How Fees Compound Against You
$100,000 invested for 30 years at 7% gross return grows to $761,000 with a 0.1% fee but only $475,000 with a 1.5% fee. The $286,000 difference, nearly three times the original investment, comes entirely from the 1.4% annual fee gap compounding over three decades. Fees are deducted from the total balance each year, so as your portfolio grows, the dollar amount extracted accelerates.
The Invisible Cost
Fund fees are deducted daily from the net asset value, so investors never see an explicit charge. A 1.5% annual fee translates to 0.004% per day, an imperceptible amount that accumulates into hundreds of thousands of dollars over a career. Beyond the stated expense ratio, hidden costs include trading commissions within the fund, bid-ask spreads, and market impact costs from portfolio turnover.

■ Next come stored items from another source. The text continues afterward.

(* ===== verification/Batch.v ===== *)
(** * Batch: one round of a worker serves everything that is pending

    The workers share one shape: a loop that pops chains and serves each one,
    inside the drain loop of [Worker].  This file proves, once for all of them,
    that the loops refine a sequential service: given what serving one chain
    does ([serves]), a round ends, serves every published chain exactly once
    and in ring order, and returns each to the driver.  The two loops have no
    bound in the code; one unit of fuel more than there are pending chains is
    enough.  The driver does not publish further chains meanwhile. *)

From S2P Require Import Prelude Bytes HostMem GuestMem Queue FileTraits DescUtils Irqchip VirtioDev Mmio Worker.

(** ** The areas of a queue in host memory *)

Definition in_desc (pd : Z) (q : Queue) (a : Z) : Prop := pd <= a < pd + 16 * q_size q.
Definition in_avail (pa : Z) (q : Queue) (a : Z) : Prop := pa <= a < pa + (6 + 2 * q_size q).
Definition in_used (pu : Z) (q : Queue) (a : Z) : Prop := pu <= a < pu + (6 + 8 * q_size q).

(** The bytes the driver owns: the device only reads them. *)
Definition in_driver (pd pa : Z) (q : Queue) (a : Z) : Prop := in_desc pd q a \/ in_avail pa q a.

Definition agree (P : Z -> Prop) (hm hm' : hostmem) : Prop := forall a, P a -> hm' a = hm a.

Lemma agree_refl P hm : agree P hm hm.
Proof. by intros a. Qed.
Lemma agree_trans P hm1 hm2 hm3 : agree P hm1 hm2 -> agree P hm2 hm3 -> agree P hm1 hm3.
Proof. intros H1 H2 a Ha. by rewrite H2, H1. Qed.
Lemma agree_weaken (P P' : Z -> Prop) hm hm' :
  (forall a, P' a -> P a) -> agree P hm hm' -> agree P' hm hm'.
Proof. intros Hp H a Ha. by apply H, Hp. Qed.
Lemma agree_sym P hm hm' : agree P hm hm' -> agree P hm' hm.
Proof. intros H a Ha. by rewrite H. Qed.
#[export] Instance agree_equivalence P : Equivalence (agree P).
Proof. split; [exact (agree_refl P)|exact (agree_sym P)|exact (agree_trans P)]. Qed.

Lemma agree_read P hm hm' p n :
  agree P hm hm' -> (forall a, p <= a < p + Z.of_nat n -> P a) ->
  host_read hm' p n = host_read hm p n.
Proof. intros H Hp. apply host_read_ext. intros a Ha. by apply H, Hp. Qed.

Lemma agree_stream_read P hm hm' l :
  agree P hm hm' -> (forall a, a ∈ l -> P a) -> stream_read hm' l = stream_read hm l.
Proof.
  intros H Hp. unfold stream_read. apply map_ext_in. intros a Ha.
  by apply H, Hp, list_elem_of_In.
Qed.

(** A queue as the device leaves it: only its counters have changed. *)
Definition moved (q0 q : Queue) : Prop :=
  exists na nu n, q = q_set_used nu n (q_set_next_avail na q0).

Lemma moved_refl q : moved q q.
Proof. exists (q_next_avail q), (q_next_used q), (q_num_added q). by destruct q. Qed.
Lemma moved_used q0 q nu n : moved q0 q -> moved q0 (q_set_used nu n q).
Proof. intros (na & u & m & ->). by exists na, nu, n. Qed.
Lemma moved_next_avail q0 q na : moved q0 q -> moved q0 (q_set_next_avail na q).
Proof. intros (a & u & m & ->). by exists na, u, m. Qed.

Lemma moved_size q0 q : moved q0 q -> q_size q = q_size q0.
Proof. by intros (a & u & m & ->). Qed.
Lemma moved_chain q0 q hm pd i : moved q0 q -> table_chain q hm pd i = table_chain q0 hm pd i.
Proof. by intros (a & u & m & ->). Qed.
Lemma moved_head q0 q hm pd i : moved q0 q -> head_ok q hm pd i = head_ok q0 hm pd i.
Proof. by intros (a & u & m & ->). Qed.
Lemma moved_rings mm q0 q pd pa pu :
  moved q0 q -> rings_mapped mm q pd pa pu -> rings_mapped mm q0 pd pa pu.
Proof. intros (a & u & m & ->) []. by split. Qed.
Lemma moved_wf q0 q :
  moved q0 q -> queue_wf q0 -> fits 16 (q_next_avail q) -> fits 16 (q_next_used q) ->
  fits 16 (q_num_added q) -> queue_wf q.
Proof. intros (a & u & m & ->) [] ???. by split. Qed.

The Easiest Way to Boost Returns
Reducing fees is the single most reliable way to improve investment outcomes. Among index funds tracking the same benchmark, expense ratios range from 0.03% to 0.50%. Choosing the lowest-cost option is a guaranteed improvement. Over 30 years, the difference between a 0.03% and a 0.50% fund on $100,000 is approximately $100,000 in additional wealth. Investment returns are uncertain; fee savings are certain.